Lugares habitados por magia antiga, qual ela e sua família não ousavam a interferir. Provavelmente aquele lugar era habitado por pessoas que seguiram aquele caminho. Pessoas sábias, bruxos, magos, feiticeiros. Merida temia a vinda de duendes e fadas das histórias, mas não podia parar era a sua única chance de conseguir salvar Elinor, Merida olhou a seu redor sombrio, ouviu alguns insetos balbuciando na grama, por instantes ela tinha certeza que estava sendo observada, mas ela não conseguia constatar de que direção, e apenas torceu para que fosse coisa de sua cabeça, e por fim levou os olhos para a grande caverna à sua frente. Suspirou e caminhou para frente dela em passos rápidos, de repente a floresta se tornou totalmente silenciosa, Merida mal pode ouvir os barulhos dos insetos no chão. Ela pegou seu arco e mirou uma flecha em direção da caverna, pode ouvir sua respiração alterada e a dificuldade em ser precisa em sua mira com suas mãos soadas. Mas assim fez, a flecha foi direto para dentro da mais profunda escuridão.

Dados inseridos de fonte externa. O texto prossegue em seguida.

(* ===== verification/Timeouts.v ===== *)
(** * Timeouts ([src/src/timeouts.c])

    The intervals derived from the io timeout and the watchdog timeout, the
    graceful-kill setup, and the orderings between them that the lease
    algorithms depend on. *)

From S2P Require Import Prelude.

(** The fields of the global [com] the modelled code reads. *)
Record command_line := Com {
  com_watchdog_fire_timeout : Z;
  com_kill_grace_seconds : Z;
  com_kill_grace_set : Z;
  com_set_bitmap_seconds : Z;
  com_write_init_io_timeout : Z;
  com_io_timeout : Z
}.

Definition DEFAULT_WATCHDOG_FIRE_TIMEOUT : Z := 60.
Definition DEFAULT_GRACE_SEC : Z := 40.

Definition with_kill_grace (g : Z) (com : command_line) : command_line :=
  Com com.(com_watchdog_fire_timeout) g com.(com_kill_grace_set) com.(com_set_bitmap_seconds)
    com.(com_write_init_io_timeout) com.(com_io_timeout).

Definition setup_timeouts (com : command_line) : command_line :=
  let w := com.(com_watchdog_fire_timeout) in
  if (com.(com_kill_grace_set) =? 0) && (w <? DEFAULT_WATCHDOG_FIRE_TIMEOUT) then
    if (w <? 60) && (30 <=? w) then with_kill_grace 15 com
    else if w <? 30 then with_kill_grace 0 com
    else com
  else com.

Section timeouts.
Context (com : command_line).

Definition calc_host_dead_seconds (io_timeout : Z) : Z :=
  i32 (8 * io_timeout + com.(com_watchdog_fire_timeout)).
Definition calc_id_renewal_seconds (io_timeout : Z) : Z := i32 (2 * io_timeout).
Definition calc_id_renewal_fail_seconds (io_timeout : Z) : Z := i32 (8 * io_timeout).
Definition calc_id_renewal_warn_seconds (io_timeout : Z) : Z := i32 (6 * io_timeout).
Definition calc_set_bitmap_seconds (io_timeout : Z) : Z :=
  if nz com.(com_set_bitmap_seconds) then com.(com_set_bitmap_seconds) else i32 (6 * io_timeout).

(** The values [log_timeouts] derives. *)
Record timeouts := Timeouts {
  to_host_dead : Z;
  to_delta_large_delay : Z;
  to_delta_short_delay : Z;
  to_delta_acquire_held_max : Z;
  to_delta_acquire_held_min : Z;
  to_delta_acquire_free_max : Z;
  to_delta_acquire_free_min : Z;
  to_delta_renew_max : Z;
  to_paxos_acquire_held_max : Z;
  to_paxos_acquire_held_min : Z;
  to_paxos_acquire_free_max : Z;
  to_request_finish : Z
}.

Definition log_timeouts (io_timeout : Z) : timeouts :=
  let id_renewal := 2 * io_timeout in
  let id_renewal_fail := 8 * io_timeout in
  let host_dead := id_renewal_fail + com.(com_watchdog_fire_timeout) in
  let delta_large_delay := id_renewal + 6 * io_timeout in
  let delta_short_delay := 2 * io_timeout in
  let max := if host_dead <? delta_large_delay then delta_large_delay else host_dead in
  Timeouts host_dead delta_large_delay delta_short_delay
    (max + delta_short_delay + 4 * io_timeout) max
    (delta_short_delay + 3 * io_timeout) delta_short_delay
    (2 * io_timeout)
    (host_dead + 7 * io_timeout) host_dead (6 * io_timeout) (3 * id_renewal).

(** for an io timeout and a watchdog timeout that fit a day, nothing
    overflows and the intervals are ordered the way recovery needs: a host
    renews before it warns, warns before it counts its renewal as failed, and
    the others count it dead only a full watchdog period after that, which is
    also how long acquiring its held host id takes at least. *)
Theorem timeout_ordering io_timeout :
  0 < io_timeout <= 86400 -> 0 < com.(com_watchdog_fire_timeout) <= 86400 ->
  0 < calc_id_renewal_seconds io_timeout < calc_id_renewal_warn_seconds io_timeout /\
  calc_id_renewal_warn_seconds io_timeout < calc_id_renewal_fail_seconds io_timeout /\
  calc_host_dead_seconds io_timeout =
    calc_id_renewal_fail_seconds io_timeout + com.(com_watchdog_fire_timeout) /\
  to_delta_acquire_held_min (log_timeouts io_timeout) = calc_host_dead_seconds io_timeout /\
  calc_id_renewal_fail_seconds io_timeout < to_delta_acquire_held_min (log_timeouts io_timeout).
Proof.
  intros H1 H2.
  unfold calc_host_dead_seconds, calc_id_renewal_seconds, calc_id_renewal_warn_seconds,
    calc_id_renewal_fail_seconds, log_timeouts; cbn [to_delta_acquire_held_min].
  rw !i32_small; [lia..|]. cases; zbool; lia.
Qed.

End timeouts.

Lemma timeout_ordering_witness :
  let com := Com 60 40 0 0 60 10 in
  calc_host_dead_seconds com 10 = calc_id_renewal_fail_seconds 10 + 60 /\
  calc_host_dead_seconds com 10 = 140.
Proof.
  split; [|reflexivity].
  apply (timeout_ordering (Com 60 40 0 0 60 10) 10); simpl; lia.
Defined.

(** [setup_timeouts] never lengthens the graceful period when a shorter
    watchdog is configured: unless the operator set it, the grace left is at
    most half of a watchdog timeout below 60 seconds, so the sigkill phase
    keeps the other half; every other setting is untouched. *)
Theorem setup_timeouts_grace com :
  let com' := setup_timeouts com in
  com_watchdog_fire_timeout com' = com_watchdog_fire_timeout com /\
  (com_kill_grace_set com = 0 -> 0 <= com_watchdog_fire_timeout com < 60 ->
   0 <= 2 * com_kill_grace_seconds com' <= com_watchdog_fire_timeout com) /\
  (com_kill_grace_set com <> 0 \/ 60 <= com_watchdog_fire_timeout com -> com' = com).
Proof.
  unfold setup_timeouts, DEFAULT_WATCHDOG_FIRE_TIMEOUT. cbv zeta.
  split; [cases; done|]. split.
  - intros Hs Hw. rw Hs. cases; zbool; simpl; lia.
  - intros H. cases; zbool; try done; lia.
Qed.

Lemma setup_timeouts_grace_witness :
  0 <= 2 * com_kill_grace_seconds (setup_timeouts (Com 45 40 0 0 60 10)) <= 45.
Proof.
  apply (setup_timeouts_grace (Com 45 40 0 0 60 10)); simpl; [reflexivity|lia].
Defined.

Ela esperou alguns minutos e nada. Nenhuma movimentação. Já estava desistindo de sua ideia insana, porém ela pode ver algumas pedras rolarem sozinhas para fora antes de dar as costas. E o tremor foi maior quando ela ouviu a respiração alta e a fumaça saindo da caverna. Antes de correr duas grandes patas escamosas cintilantes com unhas pretas se fizeram presente antes do majestoso réptil com o pescoço longo e o rosto comprido e chifres negros em sua cabeça aparecer, parecia furioso para ver quem tinha interrompido seu sono profundo. Os olhos amarelados fitaram Merida assustada movendo se para trás, o dragão se adiantou em direção dela até que uma pedra impediu um movimento maior. Merida estava encurralada.

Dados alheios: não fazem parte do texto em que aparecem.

(** The loop of [open_disks_fd]: whether a disk was open already, the code of the
    last failure, the number of disks opened, and the disks. *)
Fixpoint open_fd_loop (disks : list sync_disk) (rv num_opens : Z)
    : prog (bool * Z * Z * list sync_disk) :=
  match disks with
  | [] => Ret (false, rv, num_opens, [])
  | d :: ds =>
      if negb (d.(sd_fd) =? -1) then Ret (true, -1, num_opens, d :: ds)
      else
        fd ← call (COpen d.(sd_path));
        if fd <? 0 then
          r ← open_fd_loop ds fd num_opens;
          Ret (fst r, d :: snd r)
        else
          r ← open_fd_loop ds rv (num_opens + 1);
          Ret (fst r, set_fd fd d :: snd r)
  end.

Definition open_disks_fd (disks : list sync_disk) : prog (Z * list sync_disk) :=
  r ← open_fd_loop disks (-1) 0;
  let '(exists_, rv, num_opens, ds) := r in
  if exists_ || negb (majority_disks (Z.of_nat (length disks)) num_opens)
  then ds ← close_disks ds; Ret (rv, ds)
  else Ret (0, ds).

(** A failing [open_disk] leaves the disk as it is. *)
Definition open_disk (d : sync_disk) : prog (Z * sync_disk) :=
  let fail rv := if 0 <=? rv then -1 else rv in
  fd ← call (COpen d.(sd_path));
  if fd <? 0 then Ret (fail fd, d)
  else
    st ← call (CSys (SysFstat fd));
    if fst st <? 0 then _ ← call (CCloseDisk (set_fd fd d)); Ret (fail (fst st), d)
    else if nz (snd st) then Ret (0, SyncDisk d.(sd_path) d.(sd_offset) 512 fd)
    else
      p ← call (CDiskProperties d.(sd_path));
      if fst p <? 0 then _ ← call (CCloseDisk (set_fd fd d)); Ret (fail (fst p), d)
      else Ret (0, SyncDisk d.(sd_path) d.(sd_offset) (snd p) fd).

(** As [open_fd_loop]; sector sizes that differ are only reported. *)
Fixpoint open_loop (disks : list sync_disk) (rv num_opens : Z)
    : prog (bool * Z * Z * list sync_disk) :=
  match disks with
  | [] => Ret (false, rv, num_opens, [])
  | d :: ds =>
      if negb (d.(sd_fd) =? -1) then Ret (true, - ENOTEMPTY, num_opens, d :: ds)
      else
        o ← open_disk d;
        r ← open_loop ds (if fst o <? 0 then fst o else rv)
              (if fst o <? 0 then num_opens else num_opens + 1);
        Ret (fst r, snd o :: snd r)
  end.

Definition open_disks (disks : list sync_disk) : prog (Z * list sync_disk) :=
  r ← open_loop disks (-1) 0;
  let '(exists_, rv, num_opens, ds) := r in
  if exists_ || negb (majority_disks (Z.of_nat (length disks)) num_opens)
  then ds ← close_disks ds; Ret (rv, ds)
  else Ret (0, ds).

(** ** Response sequences *)

(** The disk i/o and the sleeping a program has done, oldest first. *)
Inductive event :=
  | EvRead (fd offset len rv : Z) (iobuf : mem)
  | EvWrite (fd offset len : Z) (iobuf : mem) (rv : Z)
  | EvSleep (seconds : Z)
  | EvWatchdog (c : wd_call) (rv : Z)
  | EvSpace (u : sp_update)
  | EvHelper (hm : helper_msg) (rv : Z)
  | EvSock (c : sock_call) (rv : Z) (bytes : list Z).

Definition not_write (e : event) : Prop := match e with EvWrite _ _ _ _ _ => False | _ => True end.

Definition ev {X} (c : cmd X) : X -> list event :=
  match c in cmd X return X -> list event with
  | CReadIobuf fd offset len _ => fun r => [EvRead fd offset len (fst r) (snd r)]
  | CReapIobuf fd offset len _ => fun r => [EvRead fd offset len (fst r) (snd r)]
  | CWriteIobuf fd offset len _ iobuf => fun rv => [EvWrite fd offset len iobuf rv]
  | CSleep s => fun _ => [EvSleep s]
  | CWatchdog w => fun rv => [EvWatchdog w rv]
  | CSpace u => fun _ => [EvSpace u]
  | CHelperWrite hm => fun rv => [EvHelper hm rv]
  | CSock c => fun r => [EvSock c (fst r) (snd r)]
  | _ => fun _ => []
  end.

(** What the callees document: error codes are negative for i/o, [EINVAL] or
    [ENOMEM] for the allocator, memory holds bytes, the clock is a [uint64_t]. *)
Definition resp_ok {X} (c : cmd X) : X -> Prop :=
  match c in cmd X return X -> Prop with
  | CMemalign _ => fun r => (fst r = 0 \/ fst r = EINVAL \/ fst r = ENOMEM) /\ forall i, byte_ok (snd r i)
  | CReadIobuf _ _ _ _ => fun r => fst r <= 0 /\ forall i, byte_ok (snd r i)
  | CReapIobuf _ _ _ _ => fun r => fst r <= 0 /\ forall i, byte_ok (snd r i)
  | CReadNull _ _ _ _ => fun rv => rv < 0
  | CWriteIobuf _ _ _ _ _ => fun rv => rv <= 0
  | CStack n => fun bs => length bs = n /\ bytes_ok bs
  | CMonotime => fun t => is_u 64 t
  | CCreateBitmap => fun r => length (fst r) = 256%nat /\ bytes_ok (fst r) /\
      is_u 64 (fst (fst (snd r))) /\ is_u 64 (snd (fst (snd r))) /\ is_u 64 (snd (snd r))
  | CSock (SSend _ data) => fun r => fst r <= Z.of_nat (length data) /\ (fst r = 0 -> data = [])
  | CSock (SRecv _ _ _) => fun r => (0 <= fst r -> Z.of_nat (length (snd r)) = fst r) /\ bytes_ok (snd r)
  | _ => fun _ => True
  end.

(** What an environment may answer to a call made at history [h]. *)
Definition env := list event -> forall X, cmd X -> X -> Prop.

(** Any environment that keeps to what the callees document. *)
Definition any_env : env := fun _ X c x => resp_ok c x.

(** [always_in R p I Q h]: from history [h], whatever the responses among those
    of [R], every history [p] reaches satisfies [I], no access is out of bounds,
    and a result [a] reached with history [h'] satisfies [Q h' a]. *)
Fixpoint always_in (R : env) {A} (p : prog A) (I : list event -> Prop) (Q : list event -> A -> Prop)
    (h : list event) : Prop :=
  I h /\
  match p with
  | Ret a => Q h a
  | Ub => False
  | Io c k => forall x, R h _ c x -> always_in R (k x) I Q (h ++ ev c x)
  end.

Abbreviation always := (always_in any_env).

Section always.
Context {R : env}.

Lemma always_now {A} (p : prog A) I Q h : always_in R p I Q h -> I h.
Proof. destruct p; by intros [H _]. Qed.

Lemma always_mono {A} (p : prog A) (I I' : list event -> Prop) (Q Q' : list event -> A -> Prop) h :
  always_in R p I Q h ->
  (forall h, I h -> I' h) -> (forall h a, I h -> Q h a -> Q' h a) -> always_in R p I' Q' h.
Proof.
  intros H HI HQ; revert h H. induction p as [a| |X c k IH]; intros h [Hh H]; simpl; eauto.
Qed.

Lemma always_bind {A B} (p : prog A) (f : A -> prog B) I Q h :
  always_in R p I (fun h a => always_in R (f a) I Q h) h -> always_in R (p ≫= f) I Q h.
Proof.
  revert h. induction p as [a| |X c k IH]; intros h [Hh H]; simpl; [done|done|].
  split; [done|]. intros x Hx. by apply IH, H.
Qed.

Lemma always_call {X} (c : cmd X) I Q h :
  I h -> (forall x, R h X c x -> I (h ++ ev c x) /\ Q (h ++ ev c x) x) ->
  always_in R (call c) I Q h.
Proof. intros Hh H. split; [done|]. intros x Hx. by apply H. Qed.

(** A call that leaves no event. *)
Lemma always_quiet {X} (c : cmd X) (I : list event -> Prop) (Q : list event -> X -> Prop) h :
  (forall x, ev c x = []) -> I h -> (forall x, R h X c x -> Q h x) -> always_in R (call c) I Q h.
Proof.
  intros Hev Hh HQ. apply always_call; [done|]. intros x Hx. rw Hev app_nil_r. auto.
Qed.

Lemma always_ret {A} (a : A) (I : list event -> Prop) (Q : list event -> A -> Prop) h :
  I h -> Q h a -> always_in R (Ret a) I Q h.
Proof. done. Qed.
End always.

(** [uses P p]: every call [p] can make satisfies [P]. *)
Fixpoint uses (P : forall X, cmd X -> Prop) {A} (p : prog A) : Prop :=
  match p with
  | Ret _ => True
  | Ub => True
  | Io c k => P _ c /\ forall x, uses P (k x)
  end.

Lemma uses_bind P {A B} (p : prog A) (f : A -> prog B) :
  uses P p -> (forall a, uses P (f a)) -> uses P (p ≫= f).
Proof.
  induction p as [a| |X c k IH]; cbn; [by intros _ H; apply H|done|].
  intros [Hc Hk] Hf. split; [done|]. intros x. by apply IH.
Qed.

Ela sentiu o bafo quente em seu rosto e os olhos amarelos ainda a encarava, mas o ser místico estava determinado a extermina-la.
–E-Eu sou Merida... – Ela tentou se apresentar e viu que foi interrompida pelo ranger de dentes e depois de por a língua cortada como a de uma cobra para fora da boca. O dragão só parecia mais irritado. Merida alterou sua respiração mais ainda e a lembrança de sua mãe invadiu sua mente.
–’S mise Merida.* – Merida fechou os olhos, mas percebeu que o dragão se tornou menos ameaçador, depois da sua apresentação em gaélico. Ela se permitiu abri-los e depois enrijeceu sua postura e fixou o olhar ao ser que agora tinha o olhar curioso.
–Bhi cuideachadh?* — Ela disse mais uma vez e viu que o dragão fechou os olhos e fez um movimento em afirmação. Merida se perguntou se os povos antigos já tinham se comunicado com aquela fera, pois ela estava habituada ao idioma antigo. Ela se lembrou de Soluço e de que o primeiro contato com o dragão era o mais importante. Ela esticou a mão em direção ao dragão, mesmo ele desconfiado em relação a aproximação da mão de Merida ao seu focinho, ele deixou que ela o tocasse. A ruiva encarou a fera e pegou o mapa que tinha sido dado por Soluço. Deu um meio sorriso. Tinha um dragão agora.